◆ About this task ◆
Copy out each line below in which the string "table" appears.

◆ Given records ◆
━━━━━━

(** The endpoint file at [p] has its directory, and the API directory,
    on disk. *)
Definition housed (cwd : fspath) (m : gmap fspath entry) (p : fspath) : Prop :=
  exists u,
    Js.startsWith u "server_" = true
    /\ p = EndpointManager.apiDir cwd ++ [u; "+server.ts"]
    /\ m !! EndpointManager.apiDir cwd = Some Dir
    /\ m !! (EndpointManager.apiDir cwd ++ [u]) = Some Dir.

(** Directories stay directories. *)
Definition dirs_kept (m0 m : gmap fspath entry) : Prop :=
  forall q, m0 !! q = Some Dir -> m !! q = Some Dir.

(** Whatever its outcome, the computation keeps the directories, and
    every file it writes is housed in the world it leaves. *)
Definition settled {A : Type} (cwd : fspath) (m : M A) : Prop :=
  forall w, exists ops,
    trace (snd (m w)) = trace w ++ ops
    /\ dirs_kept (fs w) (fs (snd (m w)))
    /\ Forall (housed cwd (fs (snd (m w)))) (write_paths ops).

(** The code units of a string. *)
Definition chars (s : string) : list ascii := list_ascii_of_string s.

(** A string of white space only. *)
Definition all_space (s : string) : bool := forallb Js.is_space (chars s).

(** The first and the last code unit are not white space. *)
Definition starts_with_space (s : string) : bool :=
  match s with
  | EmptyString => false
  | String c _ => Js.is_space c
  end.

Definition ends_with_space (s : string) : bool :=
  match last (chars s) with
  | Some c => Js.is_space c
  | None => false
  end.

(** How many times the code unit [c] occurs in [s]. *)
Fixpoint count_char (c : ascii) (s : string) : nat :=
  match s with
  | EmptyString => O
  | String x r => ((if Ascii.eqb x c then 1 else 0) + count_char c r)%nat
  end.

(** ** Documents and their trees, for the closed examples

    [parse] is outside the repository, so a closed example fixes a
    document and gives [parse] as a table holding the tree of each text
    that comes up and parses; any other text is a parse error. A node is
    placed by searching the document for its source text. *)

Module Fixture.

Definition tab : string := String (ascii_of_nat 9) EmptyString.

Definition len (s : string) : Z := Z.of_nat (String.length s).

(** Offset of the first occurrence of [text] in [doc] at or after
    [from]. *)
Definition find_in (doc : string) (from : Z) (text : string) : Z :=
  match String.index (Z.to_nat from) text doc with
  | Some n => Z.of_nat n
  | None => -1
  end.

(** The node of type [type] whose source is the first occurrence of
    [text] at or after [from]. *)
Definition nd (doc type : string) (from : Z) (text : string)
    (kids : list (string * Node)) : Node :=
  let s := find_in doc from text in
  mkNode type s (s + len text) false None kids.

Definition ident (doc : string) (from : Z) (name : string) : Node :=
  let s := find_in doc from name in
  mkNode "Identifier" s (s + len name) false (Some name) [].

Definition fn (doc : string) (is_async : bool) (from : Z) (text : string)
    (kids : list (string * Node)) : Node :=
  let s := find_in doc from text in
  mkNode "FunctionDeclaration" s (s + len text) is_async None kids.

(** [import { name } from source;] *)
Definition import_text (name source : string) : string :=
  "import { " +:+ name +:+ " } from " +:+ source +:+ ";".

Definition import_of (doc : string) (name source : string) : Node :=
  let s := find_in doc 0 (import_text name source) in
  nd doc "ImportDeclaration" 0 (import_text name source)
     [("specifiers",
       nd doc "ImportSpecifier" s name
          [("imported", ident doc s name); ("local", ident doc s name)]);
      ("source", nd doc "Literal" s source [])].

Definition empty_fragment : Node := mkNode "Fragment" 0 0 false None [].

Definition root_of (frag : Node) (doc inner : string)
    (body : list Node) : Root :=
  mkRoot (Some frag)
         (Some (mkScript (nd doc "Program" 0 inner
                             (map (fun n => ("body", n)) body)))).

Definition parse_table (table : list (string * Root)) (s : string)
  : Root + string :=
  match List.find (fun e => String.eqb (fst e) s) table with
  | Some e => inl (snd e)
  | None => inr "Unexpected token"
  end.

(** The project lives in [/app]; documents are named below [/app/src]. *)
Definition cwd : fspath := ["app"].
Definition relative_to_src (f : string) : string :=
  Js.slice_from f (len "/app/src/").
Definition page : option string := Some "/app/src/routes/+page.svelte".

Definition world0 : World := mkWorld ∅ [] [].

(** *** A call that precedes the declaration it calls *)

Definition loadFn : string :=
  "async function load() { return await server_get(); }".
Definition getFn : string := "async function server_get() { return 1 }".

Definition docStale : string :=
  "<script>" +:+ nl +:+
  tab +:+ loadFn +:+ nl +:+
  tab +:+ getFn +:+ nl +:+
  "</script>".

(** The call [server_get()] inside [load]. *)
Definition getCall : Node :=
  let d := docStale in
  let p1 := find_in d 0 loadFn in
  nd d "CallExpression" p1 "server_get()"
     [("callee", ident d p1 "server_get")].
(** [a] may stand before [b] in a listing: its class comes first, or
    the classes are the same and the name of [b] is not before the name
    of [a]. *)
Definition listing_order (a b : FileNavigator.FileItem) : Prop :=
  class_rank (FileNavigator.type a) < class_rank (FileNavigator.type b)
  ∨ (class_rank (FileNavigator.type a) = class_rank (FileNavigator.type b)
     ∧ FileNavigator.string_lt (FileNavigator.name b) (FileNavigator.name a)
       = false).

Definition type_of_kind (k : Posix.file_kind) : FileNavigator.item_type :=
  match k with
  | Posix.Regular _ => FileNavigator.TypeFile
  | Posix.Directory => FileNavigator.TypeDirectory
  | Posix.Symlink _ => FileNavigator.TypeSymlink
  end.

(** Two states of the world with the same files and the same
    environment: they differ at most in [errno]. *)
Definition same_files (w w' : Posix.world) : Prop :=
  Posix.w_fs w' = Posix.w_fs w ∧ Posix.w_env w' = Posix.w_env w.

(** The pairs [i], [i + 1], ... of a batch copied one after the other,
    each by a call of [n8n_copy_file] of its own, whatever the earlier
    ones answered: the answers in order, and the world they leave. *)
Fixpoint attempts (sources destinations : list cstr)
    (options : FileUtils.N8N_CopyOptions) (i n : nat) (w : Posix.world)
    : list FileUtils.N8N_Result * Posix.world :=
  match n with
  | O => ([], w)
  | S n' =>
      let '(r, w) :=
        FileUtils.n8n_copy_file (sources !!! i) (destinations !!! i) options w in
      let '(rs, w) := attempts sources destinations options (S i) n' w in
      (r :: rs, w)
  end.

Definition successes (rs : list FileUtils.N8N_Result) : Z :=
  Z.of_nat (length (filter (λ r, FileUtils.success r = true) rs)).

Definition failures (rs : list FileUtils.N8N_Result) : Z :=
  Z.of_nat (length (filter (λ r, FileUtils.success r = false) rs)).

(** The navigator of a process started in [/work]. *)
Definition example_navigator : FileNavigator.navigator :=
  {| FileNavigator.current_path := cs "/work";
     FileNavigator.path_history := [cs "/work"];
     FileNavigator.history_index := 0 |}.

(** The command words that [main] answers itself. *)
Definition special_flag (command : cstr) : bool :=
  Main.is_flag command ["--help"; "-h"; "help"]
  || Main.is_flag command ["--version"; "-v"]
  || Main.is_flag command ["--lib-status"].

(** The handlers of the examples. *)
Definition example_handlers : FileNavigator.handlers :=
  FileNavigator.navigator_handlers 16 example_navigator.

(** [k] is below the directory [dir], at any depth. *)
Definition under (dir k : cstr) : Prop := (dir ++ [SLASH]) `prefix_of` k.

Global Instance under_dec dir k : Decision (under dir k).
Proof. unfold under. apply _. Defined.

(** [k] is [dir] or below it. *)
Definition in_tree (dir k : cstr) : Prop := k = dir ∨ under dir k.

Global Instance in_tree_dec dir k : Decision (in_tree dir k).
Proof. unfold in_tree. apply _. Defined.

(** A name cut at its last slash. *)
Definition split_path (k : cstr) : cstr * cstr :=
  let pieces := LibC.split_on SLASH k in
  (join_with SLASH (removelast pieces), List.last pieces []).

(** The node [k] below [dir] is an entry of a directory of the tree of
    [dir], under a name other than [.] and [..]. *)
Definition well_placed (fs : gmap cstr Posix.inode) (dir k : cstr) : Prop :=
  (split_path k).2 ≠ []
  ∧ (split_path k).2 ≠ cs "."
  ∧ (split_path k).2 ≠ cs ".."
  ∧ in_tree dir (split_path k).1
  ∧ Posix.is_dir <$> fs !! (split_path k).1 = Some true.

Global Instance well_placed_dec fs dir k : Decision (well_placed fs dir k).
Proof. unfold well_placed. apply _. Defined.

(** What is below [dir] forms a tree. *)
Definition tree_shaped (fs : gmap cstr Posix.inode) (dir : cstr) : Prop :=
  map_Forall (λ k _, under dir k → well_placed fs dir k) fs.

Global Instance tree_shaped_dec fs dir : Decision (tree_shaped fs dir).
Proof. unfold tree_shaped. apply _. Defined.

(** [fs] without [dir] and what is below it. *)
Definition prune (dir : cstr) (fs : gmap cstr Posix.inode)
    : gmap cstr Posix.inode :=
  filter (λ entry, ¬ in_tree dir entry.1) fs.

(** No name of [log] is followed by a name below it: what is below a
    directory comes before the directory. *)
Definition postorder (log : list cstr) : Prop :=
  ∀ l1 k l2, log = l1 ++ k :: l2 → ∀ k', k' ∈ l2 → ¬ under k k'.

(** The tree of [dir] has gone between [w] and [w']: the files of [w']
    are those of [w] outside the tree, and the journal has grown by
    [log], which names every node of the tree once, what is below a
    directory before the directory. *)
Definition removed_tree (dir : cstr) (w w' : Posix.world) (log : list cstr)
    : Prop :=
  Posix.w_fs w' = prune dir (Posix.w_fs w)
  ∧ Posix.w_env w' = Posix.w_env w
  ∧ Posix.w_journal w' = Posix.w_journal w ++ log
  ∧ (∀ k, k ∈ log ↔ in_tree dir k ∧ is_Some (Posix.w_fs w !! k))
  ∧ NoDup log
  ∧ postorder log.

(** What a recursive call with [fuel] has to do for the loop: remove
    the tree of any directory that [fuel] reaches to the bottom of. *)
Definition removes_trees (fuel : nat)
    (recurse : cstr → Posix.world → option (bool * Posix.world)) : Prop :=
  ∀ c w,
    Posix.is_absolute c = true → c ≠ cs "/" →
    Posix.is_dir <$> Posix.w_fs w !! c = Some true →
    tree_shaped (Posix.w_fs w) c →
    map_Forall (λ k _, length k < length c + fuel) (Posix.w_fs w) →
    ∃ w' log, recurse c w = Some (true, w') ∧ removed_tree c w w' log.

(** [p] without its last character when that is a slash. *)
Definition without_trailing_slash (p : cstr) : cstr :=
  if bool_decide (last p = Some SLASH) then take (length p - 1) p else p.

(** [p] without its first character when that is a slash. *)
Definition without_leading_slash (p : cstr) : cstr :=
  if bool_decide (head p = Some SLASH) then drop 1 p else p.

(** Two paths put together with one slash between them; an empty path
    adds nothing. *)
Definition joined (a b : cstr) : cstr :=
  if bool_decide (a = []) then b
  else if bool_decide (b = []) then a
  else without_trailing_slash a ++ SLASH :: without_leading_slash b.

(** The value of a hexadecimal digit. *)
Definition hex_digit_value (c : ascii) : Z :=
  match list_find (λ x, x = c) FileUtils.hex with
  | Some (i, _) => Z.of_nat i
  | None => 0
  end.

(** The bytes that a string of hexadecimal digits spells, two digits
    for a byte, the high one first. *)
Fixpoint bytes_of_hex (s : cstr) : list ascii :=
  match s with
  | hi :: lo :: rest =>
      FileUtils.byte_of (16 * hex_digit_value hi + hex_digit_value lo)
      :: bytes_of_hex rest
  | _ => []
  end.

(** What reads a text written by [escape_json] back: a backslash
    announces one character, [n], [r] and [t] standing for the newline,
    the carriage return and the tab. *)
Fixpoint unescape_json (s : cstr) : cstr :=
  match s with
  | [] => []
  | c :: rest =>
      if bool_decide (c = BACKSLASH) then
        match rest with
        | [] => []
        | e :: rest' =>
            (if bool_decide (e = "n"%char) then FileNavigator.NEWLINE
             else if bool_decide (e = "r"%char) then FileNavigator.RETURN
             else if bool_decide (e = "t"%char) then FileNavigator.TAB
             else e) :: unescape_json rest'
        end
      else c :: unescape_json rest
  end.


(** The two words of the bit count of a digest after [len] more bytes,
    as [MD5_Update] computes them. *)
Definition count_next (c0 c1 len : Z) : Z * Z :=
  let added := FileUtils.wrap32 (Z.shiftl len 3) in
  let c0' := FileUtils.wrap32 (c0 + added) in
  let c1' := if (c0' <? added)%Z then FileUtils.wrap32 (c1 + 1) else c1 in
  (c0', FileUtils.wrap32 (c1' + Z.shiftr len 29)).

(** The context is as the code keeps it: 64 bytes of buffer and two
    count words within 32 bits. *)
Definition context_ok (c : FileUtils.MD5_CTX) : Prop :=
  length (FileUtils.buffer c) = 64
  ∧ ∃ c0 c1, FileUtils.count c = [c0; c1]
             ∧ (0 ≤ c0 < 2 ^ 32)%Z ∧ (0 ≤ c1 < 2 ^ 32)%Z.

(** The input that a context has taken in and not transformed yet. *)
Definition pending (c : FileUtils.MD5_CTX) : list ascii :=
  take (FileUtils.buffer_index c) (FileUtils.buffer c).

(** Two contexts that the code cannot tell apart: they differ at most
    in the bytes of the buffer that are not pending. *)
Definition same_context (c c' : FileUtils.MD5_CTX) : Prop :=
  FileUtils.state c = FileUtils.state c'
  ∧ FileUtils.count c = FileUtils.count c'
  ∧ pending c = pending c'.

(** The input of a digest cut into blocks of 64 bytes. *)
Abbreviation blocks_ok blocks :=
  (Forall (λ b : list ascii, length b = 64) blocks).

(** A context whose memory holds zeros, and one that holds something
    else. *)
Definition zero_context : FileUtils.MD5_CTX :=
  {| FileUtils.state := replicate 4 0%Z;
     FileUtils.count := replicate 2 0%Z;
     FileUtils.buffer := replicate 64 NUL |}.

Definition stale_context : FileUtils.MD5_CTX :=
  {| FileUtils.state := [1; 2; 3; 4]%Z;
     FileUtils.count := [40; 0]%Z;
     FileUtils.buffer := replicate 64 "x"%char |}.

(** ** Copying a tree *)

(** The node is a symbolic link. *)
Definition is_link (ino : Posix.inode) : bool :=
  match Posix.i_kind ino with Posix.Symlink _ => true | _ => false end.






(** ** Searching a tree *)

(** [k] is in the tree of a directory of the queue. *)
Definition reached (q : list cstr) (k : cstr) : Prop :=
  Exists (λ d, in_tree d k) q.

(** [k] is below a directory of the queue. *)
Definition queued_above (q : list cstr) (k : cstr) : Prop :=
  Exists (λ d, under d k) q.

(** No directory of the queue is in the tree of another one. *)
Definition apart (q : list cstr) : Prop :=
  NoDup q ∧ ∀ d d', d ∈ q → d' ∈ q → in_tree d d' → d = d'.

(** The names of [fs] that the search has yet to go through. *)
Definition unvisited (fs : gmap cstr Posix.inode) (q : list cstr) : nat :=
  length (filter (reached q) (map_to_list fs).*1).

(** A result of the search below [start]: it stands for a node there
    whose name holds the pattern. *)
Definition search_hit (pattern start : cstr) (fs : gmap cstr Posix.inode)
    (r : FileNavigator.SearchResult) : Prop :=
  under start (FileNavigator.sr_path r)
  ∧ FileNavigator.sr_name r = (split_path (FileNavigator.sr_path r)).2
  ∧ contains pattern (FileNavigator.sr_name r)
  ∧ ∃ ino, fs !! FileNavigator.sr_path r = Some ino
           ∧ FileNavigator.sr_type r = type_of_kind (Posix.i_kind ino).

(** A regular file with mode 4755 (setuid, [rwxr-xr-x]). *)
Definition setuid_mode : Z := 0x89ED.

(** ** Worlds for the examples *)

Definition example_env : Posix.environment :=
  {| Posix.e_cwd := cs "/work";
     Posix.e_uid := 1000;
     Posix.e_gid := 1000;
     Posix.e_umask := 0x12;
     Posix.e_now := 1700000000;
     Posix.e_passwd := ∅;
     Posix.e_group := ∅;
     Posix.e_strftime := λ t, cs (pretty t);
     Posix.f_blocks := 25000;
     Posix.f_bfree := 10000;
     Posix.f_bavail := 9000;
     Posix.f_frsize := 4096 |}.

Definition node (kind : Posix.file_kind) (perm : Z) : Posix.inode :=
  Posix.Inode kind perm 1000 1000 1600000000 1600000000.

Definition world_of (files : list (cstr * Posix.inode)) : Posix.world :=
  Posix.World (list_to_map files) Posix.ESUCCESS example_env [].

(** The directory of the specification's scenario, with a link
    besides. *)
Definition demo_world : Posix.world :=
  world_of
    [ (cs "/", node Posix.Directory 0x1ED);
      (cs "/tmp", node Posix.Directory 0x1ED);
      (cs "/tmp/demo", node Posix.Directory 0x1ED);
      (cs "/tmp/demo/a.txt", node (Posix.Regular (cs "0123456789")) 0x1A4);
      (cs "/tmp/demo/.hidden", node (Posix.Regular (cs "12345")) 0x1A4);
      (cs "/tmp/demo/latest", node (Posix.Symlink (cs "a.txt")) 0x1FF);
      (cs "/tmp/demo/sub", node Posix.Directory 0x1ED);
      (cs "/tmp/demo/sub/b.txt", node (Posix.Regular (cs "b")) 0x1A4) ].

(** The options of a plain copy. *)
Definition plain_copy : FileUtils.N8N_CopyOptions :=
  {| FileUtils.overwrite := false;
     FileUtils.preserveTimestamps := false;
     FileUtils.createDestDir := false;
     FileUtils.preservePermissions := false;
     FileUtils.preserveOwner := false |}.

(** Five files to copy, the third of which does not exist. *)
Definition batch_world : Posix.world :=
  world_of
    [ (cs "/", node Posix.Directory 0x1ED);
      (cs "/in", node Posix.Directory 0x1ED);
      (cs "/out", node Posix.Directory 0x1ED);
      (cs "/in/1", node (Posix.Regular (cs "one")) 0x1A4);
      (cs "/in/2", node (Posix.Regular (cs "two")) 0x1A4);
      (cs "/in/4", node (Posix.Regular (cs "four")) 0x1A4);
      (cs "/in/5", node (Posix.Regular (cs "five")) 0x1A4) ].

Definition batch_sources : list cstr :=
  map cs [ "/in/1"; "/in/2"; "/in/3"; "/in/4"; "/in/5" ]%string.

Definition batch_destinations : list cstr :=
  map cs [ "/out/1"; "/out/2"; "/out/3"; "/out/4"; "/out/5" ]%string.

━━━━━━

◆ Exercise output ◆
    document and gives [parse] as a table holding the tree of each text
Definition parse_table (table : list (string * Root)) (s : string)
  match List.find (fun e => String.eqb (fst e) s) table with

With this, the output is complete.